The overall attack rate, the percentage of individuals who will get sick during an outbreak in a given population, may be the one disease characteristic of most interest to public health authorities, and the attack rate is the characteristic that appears to be most plausibly predicted by using estimates of *R*_{0}. Figure 3 shows attack rates for a given basic reproductive number using SIR and SEIR models; the plotted curve has been formally derived and shown to be a transcendental equation.^{19} In more complex epidemiological models, however, it is unclear how to estimate *R*_{0}; and predicting attack rates may no longer be possible using *R*_{0} alone.

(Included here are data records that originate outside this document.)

(** [AnswerCacheStoreContext] *)
Record StoreContext := {
  cx_key : string;
  cx_companyId : string;
  cx_userId : option string;
  cx_callerScopes : list string;
  cx_isEnumeration : bool;
  cx_renderedStamps : option (list ((CachedDependencyKind * string) * string))
}.

Definition ANSWER_CACHE_PROMPT_VERSION : string := "4".
Definition FRESHNESS_PROBE_CAP : nat := 25.
Definition GENERAL_INDEXER_ID : string := "_general".

(** ** Keys *)

(** [NFC] changes no text of 8-bit code units. *)
Definition normalizeQuery (query : string) : string := trim (collapse_spaces false query).

Inductive ReadPin : Type := PinNone | PinOne (v : string) | PinUnion (vs : list string).

Definition canonicalDerivedPin (pin : ReadPin) : string :=
  match pin with
  | PinNone => "-"
  | PinOne v => v
  | PinUnion vs => join_with "+" (sorted_set vs)
  end.

Section cache.
Variable num_to_string : float → string.
Variable sha256 : string → string.
Variable rowPolicy : CitedFactRow → bool.
Variable hasCurrentModalityConsent : list jsval → bool.

Definition computeScopeHash (callerScopes : list string) : string :=
  sha256 (join_with " " (sorted_set callerScopes)).

Record AnswerCacheKeyInput := {
  ki_companyId : string;
  ki_userId : option string;
  ki_profileHash : string;
  ki_model : string;
  ki_derivedVersionPin : ReadPin;
  ki_scopeHash : string;
  ki_query : string
}.

Definition key_fields (i : AnswerCacheKeyInput) : list string :=
  [ki_companyId i; default "-" (ki_userId i); ki_scopeHash i; ki_profileHash i; ki_model i;
   ANSWER_CACHE_PROMPT_VERSION; canonicalDerivedPin (ki_derivedVersionPin i); normalizeQuery (ki_query i)].

Definition computeCacheKey (i : AnswerCacheKeyInput) : string := sha256 (join_with "|" (key_fields i)).

(** [buildContext]: whose answer, under which key. *)
Record CacheRequest := {
  rq_companyId : string;
  rq_userId : option string;
  rq_callerScopes : list string;
  rq_profileHash : string;
  rq_model : string;
  rq_pin : ReadPin;
  rq_query : string
}.

Definition key_input (am : Ambient) (r : CacheRequest) : AnswerCacheKeyInput :=
  {| ki_companyId := rq_companyId r; ki_userId := truthy (rq_userId r); ki_profileHash := rq_profileHash r;
     ki_model := rq_model r; ki_derivedVersionPin := rq_pin r;
     ki_scopeHash := computeScopeHash (app (rq_callerScopes r) (actingCircleTags am));
     ki_query := normalizeQuery (rq_query r) |}.

Definition buildContext (am : Ambient) (isEnumeration : bool) (r : CacheRequest) : StoreContext :=
  {| cx_key := computeCacheKey (key_input am r); cx_companyId := rq_companyId r;
     cx_userId := truthy (rq_userId r); cx_callerScopes := rq_callerScopes r;
     cx_isEnumeration := isEnumeration; cx_renderedStamps := None |}.

(** ** Queries *)

Definition user_column (ctx : StoreContext) (u : option string) : bool := bool_decide (u = cx_userId ctx).

Definition find_row (ctx : StoreContext) (s : Store) : option CacheRow :=
  match st_cache s !! cx_key ctx with
  | Some row => if bool_decide (cr_companyId row = cx_companyId ctx) && bool_decide (cr_queryHash row = cx_key ctx)
                   && user_column ctx (cr_userId row)
                then Some row else None
  | None => None
  end.

Definition pending_run (ctx : StoreContext) (answeredAt : Z) (r : IndexerRun) : bool :=
  (bool_decide (ir_status r = "pending") || bool_decide (ir_status r = "running")) &&
  bool_decide (ir_packId r = GENERAL_INDEXER_ID) && negb (bool_decide (ir_external r = Some true)) &&
  (answeredAt <? ir_createdAt r)%Z &&
  match cx_userId ctx with
  | Some u => bool_decide (ir_docUserId r = None) || bool_decide (ir_docUserId r = Some u)
  | None => bool_decide (ir_docUserId r = None)
  end.
(** The cause [newer_belief] is not among those the column admits: a read that finds a
    newer belief refuses the entry and leaves no mark on it, and once that belief is
    itself superseded the entry is served again. *)
Lemma newer_belief_is_not_stamped :
  let b2 := ("semantic_belief:b2", held 150) in
  let refused := served_by ["brain:read"] 200 (later [f1] [b1; b2] kept.1 200) in
  answered refused = None ∧ st_cache refused.1 !! cx_key cached_ctx = st_cache kept.1 !! cx_key cached_ctx ∧
  answered (served_by ["brain:read"] 300 (later [f1] [b1] refused.1 300)) = Some "In Porto.".
Proof. cbn zeta. split_and!; by vm_compute. Qed.

(** The probe starts at the admission: a fact recorded at 90, after the retrieval that
    built the answer and before its admission at 100, is never seen, whereas one recorded
    at 110 is. *)
Lemma fact_before_admission_is_missed :
  let moved at_ := ("f:2", stated "Lisboa" at_) in
  answered (served_by ["brain:read"] 200 (later [f1; moved 90%Z] [b1] kept.1 200)) = Some "In Porto." ∧
  answered (served_by ["brain:read"] 200 (later [f1; moved 110%Z] [b1] kept.1 200)) = None.
Proof. cbn zeta. split; by vm_compute. Qed.
(* ===== verification/Poller.v ===== *)
(** * Polling for jobs

    [jobs/worker-poller.service.ts]: the concurrency limits read from the environment,
    the fairness counters and ordering, one claim cycle over the tenants, the bounded
    loops with the counters they share, and the hand-back of running claims. A loop's
    synchronous blocks are its steps; between two of them any other loop may move. The
    random draws and the power function are parameters, sleeping is left out. *)

From S2P Require Import Prelude Js Resume JobQueue.
From stdpp Require Import gmap sorting.
From Stdlib Require Import Ascii.
Local Open Scope string_scope.
Local Open Scope nat_scope.

(** ** Limits *)

Record ConcurrencyLimits := { li_maxConcurrent : nat; li_tenantMax : nat; li_globalMax : nat }.

Definition digit_of (c : ascii) : option nat :=
  let n := nat_of_ascii c in if (48 <=? n) && (n <=? 57) then Some (n - 48) else None.

(** [/^\d+$/.test(s)] and [parseInt(s, 10)], on the digits. *)
Fixpoint parse_digits (acc : nat) (s : string) : option nat :=
  match s with
  | EmptyString => Some acc
  | String c s' => match digit_of c with Some d => parse_digits (10 * acc + d) s' | None => None end
  end.

Definition readIntEnv (env : string → option string) (name : string) : option nat :=
  match env name with
  | None => None
  | Some raw => if bool_decide (trim raw = "") then None else parse_digits 0 (trim raw)
  end.

Definition upper_char (c : ascii) : ascii :=
  let n := nat_of_ascii c in if (97 <=? n) && (n <=? 122) then ascii_of_nat (n - 32) else c.

Definition suffix_char (c : ascii) : ascii :=
  let u := upper_char c in
  let n := nat_of_ascii u in
  if ((65 <=? n) && (n <=? 90)) || ((48 <=? n) && (n <=? 57)) then u else "_"%char.

(** [jobType.toUpperCase().replace(/[^A-Z0-9]/g, '_')] *)
Fixpoint env_suffix (s : string) : string :=
  match s with EmptyString => EmptyString | String c s' => String (suffix_char c) (env_suffix s') end.

Definition concurrencyLimits (env : string → option string) (jobType : string) : ConcurrencyLimits :=
  let perType := readIntEnv env ("WORKER_LOOP_MAX_CONCURRENT_" +:+ env_suffix jobType) in
  let fallback := readIntEnv env "WORKER_LOOP_MAX_CONCURRENT" in
  {| li_maxConcurrent := Nat.max 1 (match perType with Some n => n | None => default 1 fallback end);
     li_tenantMax := Nat.max 1 (default 1 (readIntEnv env "WORKER_LOOP_TENANT_MAX_CONCURRENT"));
     li_globalMax := default 0 (readIntEnv env "WORKER_LOOP_GLOBAL_MAX_CONCURRENT") |}.

(** [runLoop] takes the serial loop. *)
Definition serial (l : ConcurrencyLimits) : bool := (li_maxConcurrent l <=? 1) && (li_globalMax l =? 0).

(** ** Fairness *)

Definition tenant_key (jobType companyId : string) : string := jobType +:+ "::" +:+ companyId.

To predict the duration of an epidemic, *R*_{0} may also be applied successfully (Figure 4a), as the epidemic duration (measured here as the time between the occurrence of 5% and 95% cumulative incidence) is not dependent on *N*. However, this relationship does not hold for SEIR models (Figure 4b), as the latency period has dramatic effects on the persistence of the epidemic. As the latency period increases, the generation time increases, protracting the duration of the epidemic. Conversely, as the latency period decreases, the model behaves increasingly like an SIR model.

Moreover, even if the overall generation time, defined here as the sum of the infectious and latent periods (1/γ + 1/ν), is known, the individual values of γ and ν may still be unknown. Without specific values for these individual parameters, it is fair to question the validity of the generation time, which subsequently affects the utility of a given model. A review of the generation times and reproductive number estimates for the 2009 H1N1 pandemic concluded that, when the individual components of the generation time were assessed, researchers underestimated generation time in outbreaks in Canada and Mexico.^{20} These findings suggest that estimation of these individual parameters is needed before epidemic speed can be accurately calculated.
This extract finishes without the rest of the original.